▸ **Your instructions**
Give back, word for word, the lines in the listing below from the one holding "(Z.of_nat (List.length l))" down to the one holding "Raise KeyError end", both ends included.

▸ **Records shown**

(** * pywikitools: the 4training.net client library (fortraininglib.py)

    A shallow embedding of [src/pywikitools/fortraininglib.py].

    - Python [str] values are [string]s (sequences of 8-bit characters); the
      case conversion and the regular-expression character classes are the
      ASCII ones.
    - A parsed JSON document is a [json] value; a JSON object is the
      association list of its members in document order (the order a Python
      [dict] iterates in), without repeated keys.  JSON numbers are integers.
    - A Python exception is the [Raise] branch of [result].
    - [requests.get] asks a [server] for the next response; the requests
      issued so far and the records handed to the module's logger are the
      state that every remote operation threads through.
    - The [while] loop of [get_msggroupstats] runs on fuel; three units are
      shown to be enough.

    The operations embedded are the ones the properties below are about:
    [get_language_direction], [get_file_url], [get_pdf_name],
    [get_msggroupstats], [list_page_translations], [list_page_templates],
    [title_to_message], [expand_template] and [get_cc0_notice]; then
    [get_language_name], [get_translation_units] and the two static lists. *)

From Stdlib Require Import String Ascii List ZArith Lia Bool.
Import ListNotations.
Open Scope string_scope.
Open Scope Z_scope.

(** ** Python string primitives *)

Module PyStr.

(** [sub in s] for two strings. *)
Fixpoint contains (sub s : string) : bool :=
  match s with
  | EmptyString => String.prefix sub EmptyString
  | String _ s' => String.prefix sub s || contains sub s'
  end.

(** The scan of [str.replace old new] for a non-empty [old]: [skip] counts the
    characters of a match of [old] that remain to be dropped. *)
Fixpoint replace_scan (old new : string) (skip : nat) (s : string) : string :=
  match s with
  | EmptyString => EmptyString
  | String c s' =>
      match skip with
      | S k => replace_scan old new k s'
      | O =>
          if String.prefix old s
          then new ++ replace_scan old new (Nat.pred (String.length old)) s'
          else String c (replace_scan old new O s')
      end
  end.

(** With an empty [old], Python puts [new] before every character and at the
    end. *)
Fixpoint replace_empty (new s : string) : string :=
  match s with
  | EmptyString => new
  | String c s' => new ++ String c (replace_empty new s')
  end.

(** [s.replace(old, new)]: every non-overlapping occurrence, left to right. *)
Definition replace (old new s : string) : string :=
  match old with
  | EmptyString => replace_empty new s
  | _ => replace_scan old new O s
  end.

Definition is_upper (c : ascii) : bool :=
  ((65 <=? nat_of_ascii c) && (nat_of_ascii c <=? 90))%nat.

Definition lower_char (c : ascii) : ascii :=
  if is_upper c then ascii_of_nat (nat_of_ascii c + 32) else c.

(** [s.lower()]. *)
Fixpoint lower (s : string) : string :=
  match s with
  | EmptyString => EmptyString
  | String c s' => String (lower_char c) (lower s')
  end.

(** [s.find(c)] for a one-character [c]: the first index, or -1. *)
Fixpoint find_char (c : ascii) (s : string) : Z :=
  match s with
  | EmptyString => -1
  | String d s' =>
      if Ascii.eqb d c then 0
      else let i := find_char c s' in if i =? -1 then -1 else i + 1
  end.

Fixpoint take (n : nat) (s : string) : string :=
  match n, s with
  | S k, String c s' => String c (take k s')
  | _, _ => EmptyString
  end.

(** [s[0:stop]] for a non-negative [stop]. *)
Definition slice_to (stop : Z) (s : string) : string := take (Z.to_nat stop) s.

(** The characters of [s] other than [c], in order. *)
Fixpoint without (c : ascii) (s : string) : string :=
  match s with
  | EmptyString => EmptyString
  | String d s' => if Ascii.eqb d c then without c s' else String d (without c s')
  end.

(** [c] occurs in [s]. *)
Fixpoint occurs (c : ascii) (s : string) : Prop :=
  match s with
  | EmptyString => False
  | String d s' => d = c \/ occurs c s'
  end.

End PyStr.

(** ** Static tables and pure helpers *)

(** [get_language_direction] *)
Definition RTL : list string := ["ar"; "fa"; "ckb"; "ar-urdun"; "ps"; "ur"].

Fixpoint str_in_list (s : string) (l : list string) : bool :=
  match l with
  | [] => false
  | x :: l' => String.eqb s x || str_in_list s l'
  end.

Definition get_language_direction (languagecode : string) : string :=
  if str_in_list languagecode RTL then "rtl" else "ltr".

(** [title_to_message] *)
Definition title_to_message (title : string) : string :=
  let ret := PyStr.replace "-" "" title in
  let ret := PyStr.replace "_(" "-" ret in
  let ret := PyStr.replace ")" "" ret in
  let ret := PyStr.replace "'" "" ret in
  let ret := PyStr.replace "_" "" ret in
  let ret := PyStr.replace ":" "" ret in
  let ret := PyStr.lower ret in
  "sidebar-" ++ ret.

(** The transform as the specification words its second step: the pair
    space, opening parenthesis becomes a hyphen. *)
Definition title_to_message_as_worded (title : string) : string :=
  let ret := PyStr.replace "-" "" title in
  let ret := PyStr.replace " (" "-" ret in
  let ret := PyStr.replace ")" "" ret in
  let ret := PyStr.replace "'" "" ret in
  let ret := PyStr.replace "_" "" ret in
  let ret := PyStr.replace ":" "" ret in
  let ret := PyStr.lower ret in
  "sidebar-" ++ ret.

(** ** JSON documents and Python's dynamic operations on them *)

#[local] Set Warnings "-register-all".

Inductive json : Type :=
| JNull
| JBool (b : bool)
| JInt (z : Z)
| JStr (s : string)
| JList (l : list json)
| JDict (d : list (string * json)).

Inductive exn : Type :=
| KeyError | TypeError | IndexError | ValueError | AttributeError
| UnboundLocalError | StopIteration.

(** The outcome of running a piece of the module: a value, a Python exception,
    or a loop model that ran out of fuel. *)
Inductive result (A : Type) : Type :=
| Ok (a : A)
| Raise (e : exn)
| OutOfFuel.
Arguments Ok {A} a.
Arguments Raise {A} e.
Arguments OutOfFuel {A}.

Module Py.

Fixpoint assoc (k : string) (d : list (string * json)) : option json :=
  match d with
  | [] => None
  | (k', v) :: d' => if String.eqb k' k then Some v else assoc k d'
  end.

Definition is_str (k : string) (v : json) : bool :=
  match v with JStr s => String.eqb s k | _ => false end.

(** [k in x] for a string [k]. *)
Definition contains (k : string) (x : json) : result bool :=
  match x with
  | JDict d => Ok (match assoc k d with Some _ => true | None => false end)
  | JList l => Ok (existsb (is_str k) l)
  | JStr s => Ok (PyStr.contains k s)
  | JNull | JBool _ | JInt _ => Raise TypeError
  end.

Fixpoint chars (s : string) : list json :=
  match s with
  | EmptyString => []
  | String c s' => JStr (String c EmptyString) :: chars s'
  end.

(** The items that [iter(x)] yields: keys of an object, elements of a list,
    characters of a string. *)
Definition iter (x : json) : result (list json) :=
  match x with
  | JDict d => Ok (map (fun kv => JStr (fst kv)) d)
  | JList l => Ok l
  | JStr s => Ok (chars s)
  | JNull | JBool _ | JInt _ => Raise TypeError
  end.

(** [len(x)] *)
Definition len (x : json) : result Z :=
  match x with
  | JDict d => Ok (Z.of_nat (List.length d))
  | JList l => Ok (Z.of_nat (List.length l))
  | JStr s => Ok (Z.of_nat (String.length s))
  | JNull | JBool _ | JInt _ => Raise TypeError
  end.

(** [seq[i]] on a sequence of [n] items, negative indices counting from the
    end. *)
Definition index {A : Type} (l : list A) (i : Z) : result A :=
  let n := Z.of_nat (List.length l) in
  let j := if i <? 0 then i + n else i in
  if (j <? 0) || (n <=? j) then Raise IndexError
  else match nth_error l (Z.to_nat j) with
       | Some a => Ok a
       | None => Raise IndexError
       end.

Definition int_of_bool (b : bool) : Z := if b then 1 else 0.

(** [x[k]] *)
Definition getitem (x k : json) : result json :=
  match x with
  | JDict d =>
      match k with
      | JStr s => match assoc s d with Some v => Ok v | None => Raise KeyError end
      | JNull | JBool _ | JInt _ => Raise KeyError
      | JList _ | JDict _ => Raise TypeError
      end
  | JList l =>
      match k with
      | JInt i => index l i
      | JBool b => index l (int_of_bool b)
      | _ => Raise TypeError
      end
  | JStr s =>
      match k with
      | JInt i => index (chars s) i
      | JBool b => index (chars s) (int_of_bool b)
      | _ => Raise TypeError
      end
  | JNull | JBool _ | JInt _ => Raise TypeError
  end.

Definition is_space (c : ascii) : bool :=
  let n := nat_of_ascii c in
  ((9 <=? n) && (n <=? 13) || (28 <=? n) && (n <=? 32))%nat.

Definition is_digit (c : ascii) : bool :=
  ((48 <=? nat_of_ascii c) && (nat_of_ascii c <=? 57))%nat.

Fixpoint lstrip (s : string) : string :=
  match s with
  | String c s' => if is_space c then lstrip s' else s
  | EmptyString => EmptyString
  end.

Fixpoint rstrip (s : string) : string :=
  match s with
  | EmptyString => EmptyString
  | String c s' =>
      match rstrip s' with
      | EmptyString => if is_space c then EmptyString else String c EmptyString
      | r => String c r
      end
  end.

(** Decimal digits with single underscores between them. *)
Fixpoint digits (after_digit : bool) (acc : Z) (s : string) : option Z :=
  match s with
  | EmptyString => if after_digit then Some acc else None
  | String c s' =>
      if is_digit c
      then digits true (10 * acc + (Z.of_nat (nat_of_ascii c) - 48)) s'
      else if Ascii.eqb c "_" && after_digit then digits false acc s'
      else None
  end.

(** [int(s)] for a string: surrounding white space, a sign, decimal digits. *)
Definition int_of_string (s : string) : result Z :=
  let body := rstrip (lstrip s) in
  let parsed :=
    match body with
    | String "-" r => option_map Z.opp (digits false 0 r)
    | String "+" r => digits false 0 r
    | _ => digits false 0 body
    end in
  match parsed with Some z => Ok z | None => Raise ValueError end.

(** [int(x)] *)
Definition int (x : json) : result Z :=
  match x with
  | JInt z => Ok z
  | JBool b => Ok (int_of_bool b)
  | JStr s => int_of_string s
  | JNull | JList _ | JDict _ => Raise TypeError
  end.

(** A value used as a number in a comparison or a subtraction. *)
Definition number (x : json) : result Z :=
  match x with
  | JInt z => Ok z
  | JBool b => Ok (int_of_bool b)
  | _ => Raise TypeError
  end.

(** [x.find('/')], defined on strings only. *)
Definition find_slash (x : json) : result Z :=
  match x with
  | JStr s => Ok (PyStr.find_char "/" s)
  | _ => Raise AttributeError
  end.

(** [x[0:stop]] *)
Definition slice_to (x : json) (stop : Z) : result json :=
  match x with
  | JStr s =>
      Ok (JStr (if stop <? 0
                then PyStr.take (String.length s - Z.to_nat (- stop)) s
                else PyStr.slice_to stop s))
  | JList l =>
      Ok (JList (if stop <? 0
                 then firstn (List.length l - Z.to_nat (- stop)) l
                 else firstn (Z.to_nat stop) l))
  | JDict _ | JNull | JBool _ | JInt _ => Raise TypeError
  end.

End Py.

(** ** Regular expressions of [get_pdf_name] *)

Module Re.

Definition is_word (c : ascii) : bool :=
  let n := nat_of_ascii c in
  ((48 <=? n) && (n <=? 57) || (65 <=? n) && (n <=? 90)
   || (97 <=? n) && (n <=? 122) || (n =? 95))%nat.

Fixpoint drop (n : nat) (s : string) : string :=
  match n, s with
  | S k, String _ s' => drop k s'
  | _, _ => s
  end.

(** The longest prefix whose characters all satisfy [p]. *)
Fixpoint span (p : ascii -> bool) (s : string) : string :=
  match s with
  | String c s' => if p c then String c (span p s') else EmptyString
  | EmptyString => EmptyString
  end.

(** [re.search]: the match at the leftmost position that has one. *)
Fixpoint search (match_at : string -> option string) (s : string) : option string :=
  match match_at s with
  | Some m => Some m
  | None =>
      match s with
      | EmptyString => None
      | String _ s' => search match_at s'
      end
  end.

(** [{{PdfDownload[^}]*}] anchored at the start of [s]. *)
Definition pdfdownload_at (s : string) : option string :=
  let opening := "{{PdfDownload" in
  if String.prefix opening s then
    let rest := drop (String.length opening) s in
    let args := span (fun c => negb (Ascii.eqb c "}")) rest in
    if String.prefix "}" (drop (String.length args) rest)
    then Some (opening ++ args ++ "}")
    else None
  else None.

(** [\w+\.pdf] anchored at the start of [s]. *)
Definition pdffile_at (s : string) : option string :=
  let name := span is_word s in
  match name with
  | EmptyString => None
  | _ => if String.prefix ".pdf" (drop (String.length name) s)
         then Some (name ++ ".pdf")
         else None
  end.

(** [\.pdf$] anchored at the start of [s]: [$] is the end of the string or
    the place just before a final newline. *)
Definition pdf_end_at (s : string) : option string :=
  if String.eqb s ".pdf" || String.eqb s (".pdf" ++ String (ascii_of_nat 10) EmptyString)
  then Some ".pdf"
  else None.

End Re.

(** ** The remote API, the logger and the state they share *)

Record response : Type := { status_code : Z; body : json }.

(** The query parameters of one request. *)
Definition request : Type := list (string * json).

Inductive level : Type := DEBUG | INFO | WARNING.

(** A log message is kept as the pieces it is put together from: literal text
    and values formatted with [str()]. *)
Inductive piece : Type :=
| Lit (s : string)
| Str (v : json).

Record log_record : Type := { lvl : level; text : list piece }.

Record state : Type := { sent : list request; log : list log_record }.

Definition initial : state := {| sent := []; log := [] |}.

Definition M (A : Type) : Type := state -> result A * state.

Definition ret {A : Type} (a : A) : M A := fun st => (Ok a, st).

▸ **Output below**
  | JList l => Ok (Z.of_nat (List.length l))
  | JStr s => Ok (Z.of_nat (String.length s))
  | JNull | JBool _ | JInt _ => Raise TypeError
  end.

(** [seq[i]] on a sequence of [n] items, negative indices counting from the
    end. *)
Definition index {A : Type} (l : list A) (i : Z) : result A :=
  let n := Z.of_nat (List.length l) in
  let j := if i <? 0 then i + n else i in
  if (j <? 0) || (n <=? j) then Raise IndexError
  else match nth_error l (Z.to_nat j) with
       | Some a => Ok a
       | None => Raise IndexError
       end.

Definition int_of_bool (b : bool) : Z := if b then 1 else 0.

(** [x[k]] *)
Definition getitem (x k : json) : result json :=
  match x with
  | JDict d =>
      match k with
      | JStr s => match assoc s d with Some v => Ok v | None => Raise KeyError end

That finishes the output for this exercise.